The American alligator is an important study organism due to its ecological and economic importance and its temperature-dependent sex determination system which makes it especially susceptible to environmental contamination during development. The mechanisms responsible for temperature-dependent sex determination are not well-understood in any of the numerous species with this mode of sex determination.
Expression of aromatase, the enzyme that produces estrogen, has been hypothesized to be a master regulator of sex-biased gene expression in developing alligator embryos (Lance 2009). This is due to the ability of estrogen exposure to cause sex reversal in embryos incubated at male-producing temperature (Bull et al. 1988) and its extreme sex-biased expression in embryonic gonads after TSP (Gabriel et al. 2001). While much work is currently being performed to determine the pathway that allows aromatase expression to vary with temperature (Parrott et al. 2014; Yatsu et al. 2015; McCoy et al. 2016), less attention has been paid to the question of which genes estrogen regulates during sexual development in the American alligator or how estrogen regulates them despite its pivotal role early in embryonic sexual differentiation in alligator.

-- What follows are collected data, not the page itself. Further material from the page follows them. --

Ltac respects_step :=
  first
    [ apply respects_bind; respects_intro
    | apply respects_try_except; respects_intro
    | apply respects_atomic
    | apply respects_for_each; respects_intro
    | apply respects_lift; assumption
    | apply respects_ret; assumption
    | apply respects_raise; assumption
    | apply respects_get_db; assumption
    | apply respects_get_result; assumption
    | apply respects_modify_db; assumption
    | apply respects_modify_result; respects_intro
    | match goal with
      | |- respects _ (match ?x with _ => _ end) => destruct x
      | |- respects _ (let '(_, _) := ?x in _) => destruct x
      end ].

Ltac unfold_sync :=
  unfold hard_sync_body, hard_sync_failed, update_sync_status, sync_contacts,
    sync_notifications, sync_messages, sync_device_info, mark_syncing, update_device,
    contact_loop, notification_loop,
    message_loop, sync_contact_entry, sync_notification_entry, sync_message_entry,
    contact_entry_body, notification_entry_body, message_entry_body,
    Device_get_or_create, Contact_get_or_create, Contact_save,
    Notification_get_or_create, Notification_save, Message_get_or_create, Message_save,
    mbind, M_mbind, mret, M_ret.

Lemma same_device_with_counts k f r : same_device r (with_counts k f r).
Proof. by destruct k. Qed.

Lemma hard_sync_body_same_device orm fb dev ue :
  respects same_device (hard_sync_body orm fb dev ue).
Proof.
  assert (Hrefl : forall r, same_device r r) by done.
  assert (Htrans : forall a b c, same_device a b -> same_device b c -> same_device a c)
    by (unfold same_device; congruence).
  unfold_sync.
  repeat respects_step; try apply same_device_with_counts; done.
Qed.

Lemma hard_sync_failed_same_device dev e : respects same_device (hard_sync_failed dev e).
Proof.
  assert (Hrefl : forall r, same_device r r) by done.
  assert (Htrans : forall a b c, same_device a b -> same_device b c -> same_device a c)
    by (unfold same_device; congruence).
  unfold_sync.
  repeat respects_step; done.
Qed.

Lemma hard_sync_device_id orm fb dev ue database :
  device_id (hard_sync_device_from_firebase orm fb dev ue database).1 = dev.
Proof.
  unfold hard_sync_device_from_firebase, run_hard_sync. simpl.
  assert (Htrans : forall a b c, same_device a b -> same_device b c -> same_device a c)
    by (unfold same_device; congruence).
  apply (respects_try_except same_device Htrans _ _
           (hard_sync_body_same_device orm fb dev ue)
           (hard_sync_failed_same_device dev)
           (mkState (initial_result dev) database)).
Qed.

(** ** The fleet driver *)

Lemma fleet_results orm fb ue ids : forall acc,
  map device_id (Fleet.device_results (fold_left (fleet_step orm fb ue) ids acc).1)
  = map device_id (Fleet.device_results acc.1) ++ ids.
Proof.
  induction ids as [|id ids IH]; intros [r database]; simpl.
  - by rewrite app_nil_r.
  - rewrite IH. unfold fleet_step.
    pose proof (hard_sync_device_id orm fb id ue database) as Hid.
    unfold hard_sync_device_from_firebase in *. simpl in *.
    rewrite map_app. simpl. rewrite Hid, <- app_assoc. reflexivity.
Qed.

Lemma elem_of_legacy_device_keys id d :
  id ∈ legacy_device_keys d
  <-> exists v value, (id, v) ∈ d /\ v = JDict value
        /\ (dict_has value "messages" = true \/ dict_has value "Notification" = true
            \/ dict_has value "Contact" = true).
Proof.
  unfold legacy_device_keys. rewrite list_elem_of_fmap. split.
  - intros ([k v] & -> & Hin). apply list_elem_of_In, filter_In in Hin as [Hin Hl].
    apply list_elem_of_In in Hin. simpl in *.
    destruct v as [| | | | | |value]; try discriminate. exists (JDict value), value.
    simpl in Hl. repeat split; [done|].
    destruct (dict_has value "messages"); [by left|].
    destruct (dict_has value "Notification"); [by right; left|].
    right; right. done.
  - intros (v & value & Hin & -> & Hl). exists (id, JDict value). split; [done|].
    apply list_elem_of_In, filter_In. split; [by apply list_elem_of_In|].
    simpl. destruct Hl as [->|[->| ->]]; by rewrite ?orb_true_r.
Qed.

(** The loop of the fleet driver invokes the per-device sync on each
    identifier in turn and collects what it returns. *)
Lemma fleet_fold_each orm fb ue ids : forall acc,
  Fleet.device_results (fold_left (fleet_step orm fb ue) ids acc).1
  = Fleet.device_results acc.1 ++ (per_device_sync_of_each orm fb ue ids acc.2).1
  /\ (fold_left (fleet_step orm fb ue) ids acc).2
     = (per_device_sync_of_each orm fb ue ids acc.2).2.
Proof.
  induction ids as [|id ids IH]; intros [r database].
  - simpl. by rewrite app_nil_r.
  - cbn [fold_left]. destruct (IH (fleet_step orm fb ue (r, database) id)) as [IH1 IH2].
    rewrite IH1, IH2. cbn [per_device_sync_of_each fst snd]. cbv zeta. unfold fleet_step.
    destruct (hard_sync_device_from_firebase orm fb id ue database) as [dr database'].
    cbn [fst snd Fleet.device_results]. rewrite <- app_assoc. split; reflexivity.
Qed.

In this paper, we hypothesized that estrogen regulates gene expression in developing American alligator embryos through the same mechanism by which it is known to do so in humans, and that this mechanism can explain much of the female-biased gene expression that occurs after the temperature-sensitive period. Using the latest model of estrogen regulation of gene expression and CTCF-mediated chromatin looping in humans, we predicted the regions of the American alligator genome that are most likely to be under estrogenic regulation of gene expression. We then determined which genes have sex-biased expression in three tissues of developing alligator embryos at three different developmental time-points using RNA-sequencing to measure gene expression. We found strong support for our hypothesis based on the fact that genes contained in our predicted estrogen-responsive genomic regions are significantly more likely to show female-biased expression in the post-TSP gonads. Our results provide new evidence for Lance’s hypothesis that aromatase and its production of estrogen are a major driver of sex-biased gene expression in TSD in the American alligator (Lance 2009). Finally, we show that despite the different roles of estrogenic regulation of gene expression in sexual development between humans and alligators, much of the underlying mechanism responsible for estrogen regulation of gene expression is conserved between these two species.

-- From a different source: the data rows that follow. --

(** The test on the set of words is membership in the list of words. *)
Lemma activation_name_exists_spec transcript name :
  activation_name_exists transcript name = true
  <-> transcript <> "" /\ (name ∈ str_split_ws transcript \/ transcript = name).
Proof.
  unfold activation_name_exists.
  destruct (truthy transcript) eqn:T.
  - apply truthy_spec in T.
    case_bool_decide as Hempty; cbn [negb].
    + destruct (String.eqb_spec transcript name) as [-> | Hne].
      * split; [intros _; split; [done | by right] | done].
      * split; [discriminate |]. intros [_ [Hin | ?]]; [| done].
        exfalso. apply (not_elem_of_empty (C:=gset string) name). rewrite <- Hempty.
        apply elem_of_intersection. split; apply elem_of_list_to_set; [done |].
        apply elem_of_cons. by left.
    + split; [| done]. intros _. split; [done |]. left.
      destruct (decide (name ∈ str_split_ws transcript)) as [? | Hnotin]; [done |].
      exfalso. apply Hempty. apply set_eq. intros x. split; [| by intros ?%not_elem_of_empty].
      intros [Hx Hn]%elem_of_intersection.
      apply elem_of_list_to_set in Hx, Hn.
      apply elem_of_cons in Hn as [-> | Hn]; [done | by apply elem_of_nil in Hn].
  - split; [discriminate |]. intros [Hne _].
    apply truthy_spec in Hne. congruence.
Qed.

Lemma str_rev_append_has_space acc s :
  has_space (str_rev_append acc s) = (existsb is_space acc || has_space s)%bool.
Proof.
  revert s. induction acc as [|c acc IH]; intros s; [reflexivity |].
  cbn. rewrite IH. cbn. destruct (is_space c), (existsb is_space acc), (has_space s); done.
Qed.

Lemma str_rev_append_nonempty acc s : acc <> [] -> str_rev_append acc s <> "".
Proof.
  revert s. induction acc as [|c [|d acc] IH]; intros s Hne; [done | discriminate |].
  cbn. apply (IH (String c s)). discriminate.
Qed.

(** A word of [split()] is never empty and holds no whitespace. *)
Lemma split_ws_words s : forall acc w,
  existsb is_space acc = false ->
  w ∈ split_ws_go acc s -> w <> "" /\ has_space w = false.
Proof.
  induction s as [|c s IH]; intros acc w Hacc Hin; cbn in Hin.
  - destruct acc as [|d acc]; [by apply elem_of_nil in Hin |].
    apply elem_of_cons in Hin as [-> | Hin]; [| by apply elem_of_nil in Hin].
    split; [apply (str_rev_append_nonempty (d :: acc)); discriminate |].
    change (has_space (str_rev_append (d :: acc) "") = false).
    by rewrite str_rev_append_has_space, Hacc.
  - destruct (is_space c) eqn:Hc.
    + destruct acc as [|d acc]; [by apply (IH [] w) |].
      apply elem_of_cons in Hin as [-> | Hin]; [| by apply (IH [] w)].
      split; [apply (str_rev_append_nonempty (d :: acc)); discriminate |].
      change (has_space (str_rev_append (d :: acc) "") = false).
      by rewrite str_rev_append_has_space, Hacc.
    + apply (IH (c :: acc) w); [| done]. cbn. by rewrite Hc.
Qed.

(** An activation name that is empty or holds whitespace is only found
    when the whole transcript is that name; on an empty transcript nothing
    is found. *)
Theorem activation_phrase_needs_the_exact_transcript transcript name :
  activation_name_exists "" name = false
  /\ (name = "" \/ has_space name = true ->
      (activation_name_exists transcript name = true
       <-> transcript = name /\ transcript <> "")).
Proof.
  split; [reflexivity |].
  intros Hname. rewrite activation_name_exists_spec. split.
  - intros [Hne [Hin | ->]]; [| done].
    apply (split_ws_words transcript [] name eq_refl) in Hin as [Hnonempty Hspace].
    destruct Hname as [-> | Hs]; [done | congruence].
  - intros [-> Hne]. split; [done | by right].
Qed.

Lemma split_ws_go_word w : forall acc rest,
  has_space w = false ->
  split_ws_go acc (w ++ rest) = split_ws_go (rev (list_ascii_of_string w) ++ acc) rest.
Proof.
  induction w as [|c w IH]; intros acc rest Hw; [reflexivity |].
  cbn in Hw. apply orb_false_elim in Hw as [Hc Hw].
  change (String c w ++ rest) with (String c (w ++ rest)).
  cbn [split_ws_go]. rewrite Hc, (IH _ _ Hw). cbn [list_ascii_of_string rev].
  by rewrite <- app_assoc.
Qed.

Lemma str_rev_append_rev w : forall acc s,
  str_rev_append (rev (list_ascii_of_string w) ++ acc) s = str_rev_append acc (w ++ s).
Proof.
  induction w as [|c w IH]; intros acc s; [reflexivity |].
  cbn [list_ascii_of_string rev]. rewrite <- app_assoc. cbn [app].
  rewrite IH. reflexivity.
Qed.

Lemma str_app_nil (s : string) : s ++ "" = s.
Proof.
  induction s as [|c s IH]; [reflexivity |].
  change (String c s ++ "") with (String c (s ++ "")). by rewrite IH.
Qed.

(** Splitting undoes joining with single spaces. *)
Lemma split_join_words ws :
  Forall (fun w => w <> "" /\ has_space w = false) ws ->
  str_split_ws (str_join " " ws) = ws.
Proof.
  unfold str_split_ws. induction 1 as [|w ws [Hne Hw] Hws IH]; [reflexivity |].
  assert (Hacc : rev (list_ascii_of_string w) <> []).
  { destruct w as [|c w]; [done |]. cbn. by destruct (rev (list_ascii_of_string w)). }
  assert (Hword : str_rev_append (rev (list_ascii_of_string w)) "" = w).
  { pose proof (str_rev_append_rev w [] "") as Hrev. rewrite app_nil_r in Hrev.
    rewrite Hrev. cbn [str_rev_append]. apply str_app_nil. }
  destruct ws as [|w' ws].
  - cbn [str_join].
    pose proof (split_ws_go_word w [] "" Hw) as Hgo.
    rewrite str_app_nil, app_nil_r in Hgo. rewrite Hgo. cbn [split_ws_go].
    destruct (rev (list_ascii_of_string w)); [done |]. by rewrite Hword.
  - change (str_join " " (w :: w' :: ws)) with (w ++ " " ++ str_join " " (w' :: ws)).
    rewrite (split_ws_go_word w [] _ Hw), app_nil_r.
    change (" " ++ str_join " " (w' :: ws)) with (String " " (str_join " " (w' :: ws))).
    cbn [split_ws_go]. change (is_space " ") with true. cbn iota.
    destruct (rev (list_ascii_of_string w)) eqn:Hrev; [done |].
    rewrite Hword, IH. reflexivity.
Qed.

(** In a transcript of words separated by single spaces the activation
    name is found exactly when it is one of the words, or the whole
    transcript. *)
Theorem activation_name_is_found_as_a_whole_word ws name :
  ws <> [] ->
  Forall (fun w => w <> "" /\ has_space w = false) ws ->
  (activation_name_exists (str_join " " ws) name = true
   <-> name ∈ ws \/ name = str_join " " ws).
Proof.
  intros Hne Hws. rewrite activation_name_exists_spec, (split_join_words ws Hws).
  assert (Hjoin : str_join " " ws <> "").
  { destruct Hws as [|w ws [Hw _] _]; [done |].
    destruct w as [|c w]; [done |]. destruct ws; discriminate. }
  split; [intros [_ [? | ?]]; auto | intros [? | ?]; auto].
Qed.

Although our study does not fully elucidate the downstream effects of female-biased gene expression caused by estrogen signaling in the post-TSP gonads, WNT4’s female-biased expression and presence in a predicted estrogen-sensitive region provide a possible explanation for some of these effects. In mammals, WNT4 expression prevents the formation of male-specific vasculature by preventing migration of endothelial and steroidogenic cells from mesonephros tissues to gonads (Jeays-Ward et al. 2003). It performs this action through upregulation of follistatin (Yao et al. 2004). FST, the gene coding for follistatin, is among the genes we find to have female-biased expression in the post-TSP alligator gonad, suggesting that FST may be among the genes indirectly regulated by estrogen signaling after the temperature-sensitive period. Furthermore, WNT4 promotes expression of aromatase in mammals (Boyer et al. 2010). If the same is true in post-TSP embryonic alligator gonads, WNT4 and aromatase may cooperate through a feed-forward mechanism in which estrogen promotes the expression of WNT4 and WNT4 promotes the expression of aromatase, which then creates more estrogen.
To fully understand the role of estrogenic regulation of gene expression in temperature-dependent sex determination in the American alligator, it will be necessary to go beyond in silico predictions of estrogen-responsive genomic regions and genes and verify our predictions in vivo. The human-based models we used are known to have far from perfect specificity even in humans. For example, a non-negligible number of experimentally determined ESR1 binding sites in the human genome do not match the canonical binding motif (Gruber et al. 2004; Carroll et al. 2006). We believe that our results provide sufficient support for our hypothesis to make such experiments worthwhile.
Methods
Sequencing and assembly
DNA was extracted with Qiagen blood and cell midi kits according to the manufacturer’s instructions. Briefly, cells were lysed and centrifuged to isolate the nuclei. The nuclei were further digested with a combination of Proteinase K and RNase A. The DNA was bound to a Qiagen genomic column, washed, eluted and precipitated in isopropanol, and pelleted by centrifugation. After drying, the pellet was resuspended in 200μL TE (Qiagen).
We generated the Chicago library as previously described by Putnam et al. (2016). Briefly, high-molecular weight DNA was assembled into chromatin in vitro, and then chemically cross-linked before being restriction digested. The overhangs were filled in with a biotinylated nucleotide, and the chromatin was incubated in a proximity-ligation reaction. The cross-links were then reversed, and the DNA purified from the chromatin. The library was then sonicated, and finished using the NEB Ultra library preparation kit (NEB cat # E7370), according to the manufacturer’s instructions, with the exception of a streptavidin bead capture step prior to indexing PCR. We sequenced the Chicago library on a single lane on the Illumina HiSeq 2500, resulting in 210 million read pairs.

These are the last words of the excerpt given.